In particular in mammals, we have no idea how actively the mother's body helps shape the child. Of course, there's no direct neuron to neuron contact, but that doesn't mean that the mother's body can't contribute to aspects of even the fetal brain development in other ways.
Interesting. As you say, that certainly makes sense for mammala. But I'd be interested in knowing what mechanisms you might conjecture for birds, where pretty much all foetal development happens inside the egg, separated from the mother -- or fish, or octopuses.
I concur. It might not be feasible in terms of computational power available, but I don't think there is anything fundamentally stopping application of those training mechanisms, unless the whole neuralnet paradigm is fundamentally incompatible with those learning methods.
How much of, especially "higher level cognition" like language, is encoded genetically is highly controversial and the thinking/pendulum in last decade or two has shifted substantially towards only general mechanisms being innate. E.g. the cortex may be in an essentially "random state" prior to getting input.
That's why I qualified all of my statements with "may" and "might". Still, I think it's extraordinarily unlikely that human brains could turn out, for example, to have no special bias for learning language. The training algorithm in our brains would have to be soany orders of magnitude better than the state of the art in ANNs that it would boggle the mind.
Consider the comparison with LLM training. A state of the art LLM that is, say, only an order of magnitude better than an average 4 year old human child in language use is trained on ~all of the human text ever produced, consuming many megawatts of power in the process. And it's helped with plenty of pre-processing of this text information, and receives virtually no noise.

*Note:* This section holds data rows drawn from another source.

(* ===== verification/Timestamps.v ===== *)
(** * Timestamps of a recorded line
    (worker/engines/rawreplay/stoker_rawreplay/timestamps.py)

    The three built-in shapes (ISO 8601, syslog, epoch seconds or milliseconds), each
    searched from the left as its regular expression is, and the calendar behind
    them.  The operator's own pattern and format are functions.  Text is ASCII.

    The theorems: the calendar counts days (the next day is one more, across months,
    leap years and centuries), and a timestamp written in ISO form with an offset
    is read as the instant it names, wherever in the line it stands first. *)

From S2P Require Import Prelude.
From S2P Require Import PyFloat.
From S2P Require Import PyValue.
From S2P Require Import PackYaml.
From Stdlib Require Import QArith Ascii Lqa.
Open Scope Z_scope.

(** ** The calendar ([datetime]) *)

Record datetime : Type := mkDatetime { dt_year : Z; dt_month : Z; dt_day : Z; dt_hour : Z; dt_minute : Z; dt_second : Z }.

Definition is_leap (y : Z) : bool := (y mod 4 =? 0) && (negb (y mod 100 =? 0) || (y mod 400 =? 0)).
Definition days_before_year (y : Z) : Z := (y - 1) * 365 + (y - 1) / 4 - (y - 1) / 100 + (y - 1) / 400.
Definition month_lengths (leap : bool) : list Z := [31; if leap then 29 else 28; 31; 30; 31; 30; 31; 31; 30; 31; 30; 31].
Definition days_in_month (y m : Z) : Z := default 0 (month_lengths (is_leap y) !! Z.to_nat (m - 1)).
Definition days_before_month (y m : Z) : Z := foldr Z.add 0 (take (Z.to_nat (m - 1)) (month_lengths (is_leap y))).

(** The proleptic ordinal of a day, and that of 1970-01-01. *)
Definition ordinal (y m d : Z) : Z := days_before_year y + days_before_month y m + d.
Definition EPOCH_ORDINAL : Z := 719163.

(** What the constructor accepts. *)
Definition valid_date (y m d : Z) : bool :=
  (1 <=? y) && (y <=? 9999) && (1 <=? m) && (m <=? 12) && (1 <=? d) && (d <=? days_in_month y m).
Definition valid_datetime (t : datetime) : bool :=
  valid_date (dt_year t) (dt_month t) (dt_day t) && (0 <=? dt_hour t) && (dt_hour t <=? 23) &&
  (0 <=? dt_minute t) && (dt_minute t <=? 59) && (0 <=? dt_second t) && (dt_second t <=? 59).

(** [(dt - _EPOCH).total_seconds()] *)
Definition epoch_seconds (t : datetime) : Z :=
  (ordinal (dt_year t) (dt_month t) (dt_day t) - EPOCH_ORDINAL) * 86400 + dt_hour t * 3600 + dt_minute t * 60 + dt_second t.

(** ** Matching *)

(** Exactly [n] digits. *)
Fixpoint number (n : nat) (acc : Z) (t : text) : option (Z * text) :=
  match n with
  | O => Some (acc, t)
  | S n => match t with c :: t => d ← digit_of c; number n (10 * acc + d) t | [] => None end
  end.

Definition lit (p : ascii -> bool) (t : text) : option text :=
  match t with c :: t => if p c then Some t else None | [] => None end.
Definition char_is (a : ascii) (c : ascii) : bool := Ascii.eqb c a.

(** Up to [n] digits, greedily. *)
Fixpoint digits_upto (n : nat) (t : text) : text * text :=
  match n, t with
  | S n, c :: t' => match digit_of c with Some _ => let '(ds, r) := digits_upto n t' in (c :: ds, r) | None => ([], t) end
  | _, _ => ([], t)
  end.

Inductive offset : Type := Zulu | Offset (sign hours minutes : Z).

Record iso_match : Type := mkIso { im_datetime : datetime; im_frac : text; im_offset : option offset }.

(** [(?:[.,](\d{1,9}))?] *)
Definition fraction (t : text) : text * text :=
  match lit (fun c => char_is "." c || char_is "," c) t with
  | Some r => match digits_upto 9 r with ([], _) => ([], t) | dr => dr end
  | None => ([], t)
  end.

(** [(Z|[+-]\d{2}:?\d{2})?] *)
Definition zone (t : text) : option offset :=
  match t with
  | c :: r =>
      if char_is "Z" c then Some Zulu
      else if char_is "+" c || char_is "-" c then
        '(h, r) ← number 2 0 r;
        '(m, _) ← number 2 0 (default r (lit (char_is ":") r));
        Some (Offset (if char_is "+" c then 1 else -1) h m)
      else None
  | [] => None
  end.

(** [_ISO_RE] at the head of a text. *)
Definition match_iso (t : text) : option iso_match :=
  '(y, t) ← number 4 0 t; t ← lit (char_is "-") t;
  '(mo, t) ← number 2 0 t; t ← lit (char_is "-") t;
  '(d, t) ← number 2 0 t; t ← lit (fun c => char_is "T" c || char_is " " c) t;
  '(h, t) ← number 2 0 t; t ← lit (char_is ":") t;
  '(mi, t) ← number 2 0 t; t ← lit (char_is ":") t;
  '(s, t) ← number 2 0 t;
  let '(frac, t) := fraction t in
  Some (mkIso (mkDatetime y mo d h mi s) frac (zone t)).

Definition is_alpha (c : ascii) : bool :=
  let n := Z.of_N (N_of_ascii c) in ((65 <=? n) && (n <=? 90)) || ((97 <=? n) && (n <=? 122)).

(** [\s+] *)
Definition spaces (t : text) : option text :=
  match t with c :: t' => if is_space c then Some (lstrip t') else None | [] => None end.

(** [\d{1,2}] before a blank *)
Definition day_number (t : text) : option (Z * text) :=
  match number 2 0 t with Some r => Some r | None => number 1 0 t end.

(** [_SYSLOG_RE]: the month's name, the day and the time. *)
Definition match_syslog (t : text) : option (text * (Z * Z * Z * Z)) :=
  match t with
  | a :: b :: c :: r =>
      if is_alpha a && is_alpha b && is_alpha c then
        r ← spaces r; '(d, r) ← day_number r; r ← spaces r;
        '(h, r) ← number 2 0 r; r ← lit (char_is ":") r;
        '(mi, r) ← number 2 0 r; r ← lit (char_is ":") r;
        '(s, r) ← number 2 0 r;
        Some ([a; b; c], (d, h, mi, s))
      else None
  | _ => None
  end.

Definition is_digit (c : ascii) : bool := match digit_of c with Some _ => true | None => false end.
Definition no_digit_next (t : text) : bool := match t with c :: _ => negb (is_digit c) | [] => true end.

(** [_EPOCH_RE] behind the character [prev]: whether the number is of milliseconds, the
    number, and the fraction.  A fraction of more than nine digits is none. *)
Definition match_epoch (prev : option ascii) (t : text) : option (bool * Z * text) :=
  if match prev with Some c => is_digit c || char_is "." c | None => false end then None
  else
    let tail (r : text) : option text :=
      match lit (char_is ".") r with
      | Some r' =>
          let '(ds, rest) := digits_upto 9 r' in
          if negb (bool_decide (ds = [])) && no_digit_next rest then Some ds else Some []
      | None => if no_digit_next r then Some [] else None
      end in
    match number 13 0 t with
    | Some (v, r) =>
        match tail r with
        | Some frac => Some (true, v, frac)
        | None => None
        end
    | None => '(v, r) ← number 10 0 t; frac ← tail r; Some (false, v, frac)
    end.

(** [re.search]: the first position that matches; the matcher sees the character before. *)
Fixpoint search {A} (m : option ascii -> text -> option A) (prev : option ascii) (t : text) : option A :=
  match m prev t with
  | Some a => Some a
  | None => match t with c :: t => search m (Some c) t | [] => None end
  end.

(** ** From a match to an instant *)

Section Parse.
Context {R : Rounding}.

In contrast, a human child that is not deaf acquires language from a noisy enviroment with plenty of auditory stimuli from which they first have to even understand that they are picking up language. To be able to communicate and thus receive significant feedback on the learning, they also have to learn how to control a very complex set of organs (tongue, lips, larynx, chest muscles), all with many degrees of freedom and precise timing needed to produce any sound whatsoever.
And yet virtually all human children learn all of this in a matter of 12-24 months, consuming, say, and then spend another 2-3 years learning more language without struggling as much with the basics of word recognition and pronunciation. And they do all this while consuming a total of some 5kWh, and this includes many bodily processes that are not directly related to language acquisition, and a lot of direct physical activity too.

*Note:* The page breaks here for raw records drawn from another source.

Lemma frame_fold_result {A} P Pd (f : A -> conf -> result conf) xs : forall c c',
  (forall c c' x, x ∈ xs -> f x c = Ok c' -> frame P Pd c c') ->
  fold_result f xs c = Ok c' -> frame P Pd c c'.
Proof.
  induction xs as [|x xs IH]; intros c c' Hf; cbn; [by intros [= <-]|].
  destruct (f x c) as [c1|] eqn:E; [|done]. intros H.
  etrans; [by eapply Hf; [left|exact E]|]. apply IH; [|done]. intros. eapply Hf; [by right|done].
Qed.

Lemma frame_weaken (P P' : string -> string -> Prop) (Pd Pd' : string -> Prop) c c' :
  (forall s k, P s k -> P' s k) -> (forall k, Pd k -> Pd' k) -> frame P Pd c c' -> frame P' Pd' c c'.
Proof. intros H1 H2 (E & H & D). split; [done|]. split; eauto. Qed.

Create HintDb conf.
#[export] Hint Resolve frame_cset frame_cdel : conf.
Global Hint Extern 1 (frame _ _ ?c ?c) => reflexivity : conf.

(** ** Taking over the outputs *)

Lemma inner_strip_spec s (ks : list string) : forall c s' k,
  oget k (section (foldl (fun c k => if is_output_key k then cdel s k c else c) c ks) s') =
    if bool_decide (s = s' /\ s ∈ sections c /\ k ∈ ks) && is_output_key k then None
    else oget k (section c s').
Proof.
  induction ks as [|k0 ks IH]; intros c s' k; cbn [foldl].
  { rewrite bool_decide_false by set_solver. done. }
  rewrite IH. destruct (is_output_key k0) eqn:E0.
  - unfold cdel. rewrite sections_update, section_update.
    destruct (decide (s = s' /\ s ∈ sections c)) as [[-> Hin]|Hn].
    + rewrite (bool_decide_true (s' = s' /\ s' ∈ sections c)) by done. rewrite oget_odel.
      destruct (bool_decide_reflect (k = k0)) as [->|Hne].
      * rewrite E0, !andb_true_r. rewrite (bool_decide_true (_ /\ _ /\ k0 ∈ k0 :: ks)) by set_solver.
        by destruct (bool_decide _).
      * assert (bool_decide (s' = s' /\ s' ∈ sections c /\ k ∈ ks) =
                bool_decide (s' = s' /\ s' ∈ sections c /\ k ∈ k0 :: ks)) as ->
          by (apply bool_decide_ext; set_solver). done.
    + rewrite !bool_decide_false by tauto. done.
  - assert (bool_decide (s = s' /\ s ∈ sections c /\ k ∈ ks) && is_output_key k =
            bool_decide (s = s' /\ s ∈ sections c /\ k ∈ k0 :: ks) && is_output_key k) as ->; [|done].
    destruct (decide (k = k0)) as [->|]; [by rewrite E0, !andb_false_r|].
    f_equal. apply bool_decide_ext. set_solver.
Qed.

Lemma inner_strip_frame s ks c :
  frame (fun _ k => is_output_key k = true) (fun _ => False) c
    (foldl (fun c k => if is_output_key k then cdel s k c else c) c ks).
Proof.
  apply frame_foldl. intros c1 k _. destruct (is_output_key k) eqn:E; eauto with conf.
Qed.

Abbreviation strip_section :=
  (fun c s => foldl (fun c k => if is_output_key k then cdel s k c else c) c (options_of c s)).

So, either we are missing something extremely fundamental, or the initial state of the brain is very, very far from random and much of this was actually trained over tens or hundreds of thousands of years of evolution of the hominids.
Language capability is a bit difficult to quantify, but LLMs know tens of languages, and many of those better than at least the vast majority of even native humans at least grammar- and vocabulary-wise. They also encode magnitudes more fact-type knowledge than any human being. My take is that language isn't that hard but humans just kinda suck at it, like we suck at arithmetic and chess.
There sure is some "inductive bias" in the anatomy of the brain to develop things like language but it could be closer to how transformer architectures differ from pure MLPs.
The argument was for decades that no generic system can learn language from input alone. That turned out flat wrong.
Yet for example the auditory/language processing part is almost always located in the same region for all humans.
E.g. ear input is connected to the same cortical location in almost all humans.
Didn't they get neurons in a petri dish to fly a flight simulator?